Vladimir Saldo, the Russian-installed head of Ukraine’s Kherson region, said on state television that multiple settlements about 70 miles northeast of the city of Kherson on the bank of the Dnieper River had been overrun.
“It’s tense, let’s put it that way,” Saldo said in a translation by Reuters.
Russia’s Defense Ministry spokesman Igor Konashenkov said in his daily briefing that “with superior tank units… the enemy managed to penetrate into the depths of our defense.” But Konashenkov said Russian troops had fallen back to a defensive position and “continue to inflict massive fire damage” on Kyiv’s forces.
The deputy head of the regional administration, Kirill Stremousov, said Ukraine forces “have broken through a little deeper” but wrote on Telegram that “everything is under control.”
Developments:
►Russian shelling of eight Ukrainian regions over the past 24 hours killed two civilians and wounded 14 others, Ukraine’s presidential office said Monday.

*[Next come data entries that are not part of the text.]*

(** * Proposer block rewards (packages/beacon-node/src/chain/rewards/blockRewards.ts)

    A shallow embedding of [computeBlockRewards] and of its four
    sub-calculators, and the properties of the reward breakdown.

    Numbers.  The reward values, the effective balances and
    WHISTLEBLOWER_REWARD_QUOTIENT are JavaScript numbers holding integers:
    they are [Z] here.  The two places where the source leaves the integers
    ([syncProposerReward], which it floors, and the quotient
    [balance / WHISTLEBLOWER_REWARD_QUOTIENT], which it floors too) go
    through the rationals [Q] and [Math_floor].  Rounding of IEEE doubles,
    NaN and the infinities are outside the model of the calculators;
    [round_to_double] and [sumInDoubles] say where the sum that makes the
    total is exact.

    Effects.  The pre-state is one mutable object shared by the caller, by
    this module and by [processAttestationsAltair]; an exception leaves the
    object as it was when the exception was thrown.  A computation is
    therefore a function from the state to an outcome and a state. *)

From Stdlib Require Import ZArith QArith Qround List String Bool Lia Permutation.
Import ListNotations.
Open Scope Z_scope.

(** ** JavaScript exceptions and the state-and-exception monad *)

Inductive JsError : Type :=
| Error (message : string).

Inductive Outcome (A : Type) : Type :=
| Ok (a : A)
| Throw (e : JsError).
Arguments Ok {A} a.
Arguments Throw {A} e.

(** ** Data model *)

Definition ValidatorIndex := nat.
Definition Slot := nat.
Definition SubRewardValue := Z.

Inductive ForkName : Type := phase0 | altair | bellatrix | capella | deneb.

Definition ForkName_eqb (a b : ForkName) : bool :=
  match a, b with
  | phase0, phase0 | altair, altair | bellatrix, bellatrix
  | capella, capella | deneb, deneb => true
  | _, _ => false
  end.

(** [ForkSeq] is the numeric enumeration of the forks. *)
Definition ForkSeq := nat.

Module Validator.
Record t : Type := { effectiveBalance : Z }.
End Validator.

(** [state.validators] is an SSZ tree view of an outside library; the
    source only calls [get] on it.  The view is represented by that
    accessor, which may throw. *)
Module ValidatorsView.
Record t : Type := { get : ValidatorIndex -> Outcome Validator.t }.
End ValidatorsView.

Module ChainForkConfig.
Record t : Type := {
  getForkName : Slot -> ForkName;
  getForkSeq : Slot -> ForkSeq
}.
End ChainForkConfig.

Module EpochCache.
Record t : Type := { syncProposerReward : Q }.
End EpochCache.

Module RewardCache.
Record t : Type := { attestations : Z }.
End RewardCache.

(** CachedBeaconStateAllForks: the fields the source reads, and the
    per-validator [balances], which the source leaves alone and which the
    attestation processing of a state transition credits. *)
Module BeaconState.
Record t : Type := {
  config : ChainForkConfig.t;
  validators : ValidatorsView.t;
  balances : list Z;
  epochCtx : EpochCache.t;
  proposerRewards : RewardCache.t
}.

(** The assignment [state.proposerRewards.attestations = v]. *)
Definition set_proposerRewards_attestations (state : t) (v : Z) : t :=
  {| config := config state;
     validators := validators state;
     balances := balances state;
     epochCtx := epochCtx state;
     proposerRewards := {| RewardCache.attestations := v |} |}.

(** A write to [state.balances]. *)
Definition set_balances (state : t) (v : list Z) : t :=
  {| config := config state;
     validators := validators state;
     balances := v;
     epochCtx := epochCtx state;
     proposerRewards := proposerRewards state |}.
End BeaconState.

Module BeaconBlockHeader.
Record t : Type := { slot : Slot; proposerIndex : ValidatorIndex }.
End BeaconBlockHeader.

Module SignedBeaconBlockHeader.
Record t : Type := { message : BeaconBlockHeader.t }.
End SignedBeaconBlockHeader.

Module ProposerSlashing.
Record t : Type := {
  signedHeader1 : SignedBeaconBlockHeader.t;
  signedHeader2 : SignedBeaconBlockHeader.t
}.
End ProposerSlashing.

Module IndexedAttestation.
Record t : Type := { attestingIndices : list ValidatorIndex }.
End IndexedAttestation.

Module AttesterSlashing.
Record t : Type := {
  attestation1 : IndexedAttestation.t;
  attestation2 : IndexedAttestation.t
}.
End AttesterSlashing.

Module Attestation.
Record t : Type := {
  aggregationBits : list bool;
  slot : Slot;
  index : nat
}.
End Attestation.

(** An SSZ bit array is the list of its bits. *)
Module BitArray.
Definition t : Type := list bool.

Fixpoint trueBitIndexesFrom (i : nat) (bits : t) : list nat :=
  match bits with
  | [] => []
  | b :: rest =>
      if b then i :: trueBitIndexesFrom (S i) rest
      else trueBitIndexesFrom (S i) rest
  end.

Definition getTrueBitIndexes (bits : t) : list nat :=
  trueBitIndexesFrom 0 bits.

(** The number of set bits. *)
Definition popcount (bits : t) : nat := count_occ bool_dec bits true.
End BitArray.

Module SyncAggregate.
Record t : Type := { syncCommitteeBits : BitArray.t }.
End SyncAggregate.

Module BeaconBlockBody.
Record t : Type := {
  attestations : list Attestation.t;
  syncAggregate : option SyncAggregate.t; (* undefined on a phase0 body *)
  proposerSlashings : list ProposerSlashing.t;
  attesterSlashings : list AttesterSlashing.t
}.
End BeaconBlockBody.

Module BeaconBlock.
Record t : Type := {
  slot : Slot;
  proposerIndex : ValidatorIndex;
  body : BeaconBlockBody.t
}.
End BeaconBlock.

Module BlockRewards.
Record t : Type := {
  proposerIndex : ValidatorIndex;
  total : SubRewardValue;
  attestations : SubRewardValue;
  syncAggregate : SubRewardValue;
  proposerSlashings : SubRewardValue;
  attesterSlashings : SubRewardValue
}.
End BlockRewards.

►The Joint Expeditionary Force group of northern European nations will meet Monday to discuss the safety of undersea pipelines and cables after blasts ruptured two natural gas pipelines in the Baltic Sea, British Defense Secretary Ben Wallace said.
Russian parliament approves annexations
The lower house of the Russian parliament on Monday approved the treaties for four regions of Ukraine to join Russia. The unanimous vote by the State Duma came days after President Vladimir Putin and Russian-installed leaders of the four regions signed the treaties. Ukraine, the US and its western allies have dismissed the annexations as having no legal validity.
Kremlin spokesman Dmitry Peskov said the entire Donetsk and Luhansk regions that make up the Donbas would join Russia. He said the issue of the borders of the two other regions – Zaporizhzhia and Kherson – have not been determined.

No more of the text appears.